The actual burden incurred

IS therefore it is important to analyze the data that lead to the actual increase in the burdens to which the employer and the worker are subjected each year on the gross wages paid in application of collective bargaining, or on the initiative of the company. Every year on average in Italy just over 300 billion euros are paid in the private sector (the figure obviously varies from year to year). These are the wages paid gross of personal income tax and INPS that the law places on workers and on the same amount, employers are required to pay their social security and welfare charges so as to compose the tax and contribution wedge that they weigh on wages: that is, the difference between the cost that the company bears and the net that the worker receives.

Find out more

On this point, various figures have been disseminated such as, for example, 46.5% (OECD data), 43% if we take some positions of private observers. These are all reliable figures, because it depends on the income bracket on which the analysis is based. On the other hand, not all companies pay the same contributions and not all workers pay the same personal income tax.

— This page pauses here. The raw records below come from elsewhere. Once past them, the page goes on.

Lemma recordFailure_posts w e stage sent windows : pw_posts (recordFailure w e stage sent windows) = pw_posts w.
Proof. unfold recordFailure. by destruct (failureFields e) as [[? ?] ?]. Qed.
Lemma recordFailure_store w e stage sent windows : storeOf (recordFailure w e stage sent windows) = storeOf w.
Proof. unfold recordFailure. by destruct (failureFields e) as [[? ?] ?]. Qed.

Lemma fail_kept w p attempt stage e env :
  rb_Instance (ps_Binding p) = i -> at_AttemptID attempt = id -> kept (storeOf w) -> kept (storeOf (failProbe w p attempt stage e true env).1).
Proof.
  intros Hi Hid Hw. unfold failProbe. rewrite Hi, Hid. destruct (_ && _).
  { cbn [fst]. rewrite recordFailure_store. exact (hold_kept (pw_runtime w) (fe_hold env) Hw). }
  destruct (bool_decide _); [cbn [fst]; by rewrite recordFailure_store|]. cbv zeta.
  match goal with |- context [persistProbeFailure ?a i id ?d true ?f ?g ?h ?k ?l ?m] =>
    pose proof (failure_kept a d f g h k l m Hw) as H; destruct (persistProbeFailure a i id d true f g h k l m) as [r err] end.
  cbn [fst] in H. destruct err as [pe|]; [cbn [fst]; by rewrite recordFailure_store|].
  destruct (match e with ProbeQuotaStatus status _ => _ | _ => _ end); [|cbn [fst]; by rewrite recordFailure_store].
  unfold blockAuth, MarkAuthBlocked, commitBindings, UpdateMirrored. cbv zeta. cbn [br_store fst] in *.
  match goal with |- context [updateMode ?a ?b ?fn ?c ?d ?e] =>
    pose proof (update_kept a b fn c d e H ltac:(intros st st' Hst [= <-]; by eapply onRecord_same)) as H2; destruct (updateMode a b fn c d e) as [s [st|e1]] end;
  cbn [fst] in *; by rewrite recordFailure_store.
Qed.

Lemma fail_posts w p attempt stage e sent env : pw_posts (failProbe w p attempt stage e sent env).1 = pw_posts w.
Proof.
  assert (forall w e stage sent windows, pw_posts (recordFailure w e stage sent windows) = pw_posts w) as Hr.
  { intros. unfold recordFailure. by destruct (failureFields _) as [[? ?] ?]. }
  unfold failProbe. destruct (_ && _); [cbn [fst]; by rewrite Hr|]. destruct (bool_decide _); [cbn [fst]; by rewrite Hr|]. cbv zeta.
  destruct (persistProbeFailure _ _ _ _ _ _ _ _ _ _ _) as [r [pe|]]; [cbn [fst]; by rewrite Hr|].
  destruct (match e with ProbeQuotaStatus status _ => _ | _ => _ end); [|cbn [fst]; by rewrite Hr].
  unfold blockAuth. destruct (MarkAuthBlocked _ _ _) as [reg be]. cbn [fst]. by rewrite Hr.
Qed.

Variables (p : probe_sequence) (cfg : Config) (env : sequence_env).
Hypothesis between_runs : forall point w, running limit w -> running limit (sq_between env point w).
Hypothesis between_kept : forall point w, kept (storeOf w) -> kept (storeOf (sq_between env point w)).
Hypothesis between_posts : forall point w, pw_posts (sq_between env point w) = pw_posts w.
Hypothesis own_instance : rb_Instance (ps_Binding p) = i /\ at_Instance (ps_Attempt p) = i.
Hypothesis own_attempt : at_AttemptID (ps_Attempt p) = id.

(** What the sequence that ends in [w] did to settle its attempt: with every request
    of the run already issued and the attempt still on record it read the quota
    ([before] to [after]), and what it then did to the store, after the wait for
    the probe lock, is the completion of this very attempt with the quota it read. *)
Definition verified_read (w : ProbeWorld) : Prop :=
  exists before after quota c r phases,
    kept (storeOf before) /\ pw_posts before = pw_posts w
    /\ probeRead Sum256 canonicalJSON order before (sq_verify env) (ps_Binding p) = (after, Ok (quota, c))
    /\ rt_store r = storeOf (sq_between env WaitVerify after)
    /\ storeOf w = rt_store (persistTerminalProbeCompletionLocked r i id quota phases (sq_complete env) (sq_sync env)).1.
Definition settled (w : ProbeWorld) : Prop := kept (storeOf w) \/ verified_read w.

(** The end of both verifications, once the quota was read. *)
Lemma completion_settled w w1 w2 quota c r phases :
  kept (storeOf w1) -> pw_posts w = pw_posts w1 ->
  probeRead Sum256 canonicalJSON order w1 (sq_verify env) (ps_Binding p) = (w2, Ok (quota, c)) ->
  rt_store r = storeOf (sq_between env WaitVerify w2) ->
  storeOf w = rt_store (persistTerminalProbeCompletionLocked r i id quota phases (sq_complete env) (sq_sync env)).1 ->
  settled w.
Proof. intros Hk Hp Hr Hs Hw. right. by exists w1, w2, quota, c, r, phases. Qed.

Lemma fence_posts w io : pw_posts (nextFence w io).1 = pw_posts w.
Proof. unfold nextFence. by destruct (Fence.Next _ _ _) as [[? ?] ?]. Qed.

Lemma read_kept w renv : kept (storeOf w) -> kept (storeOf (probeRead Sum256 canonicalJSON order w renv (ps_Binding p)).1).
Proof. intros Hw. unfold storeOf. rewrite (proj1 (read_frame Sum256 canonicalJSON order w renv (ps_Binding p))). exact Hw. Qed.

For example, the OECD draws the figure of 46.5% by analyzing a single worker with an average salary. It is therefore normal that each type of nucleus or income can generate the different statistical value. The Italian figure is higher than the OECD average (34.6%), and if the institutes included in the OECD statistics are added to the severance pay and Inail contributions, the Italian wedge rises to around 50%, second only to that of Belgium (52.6% ).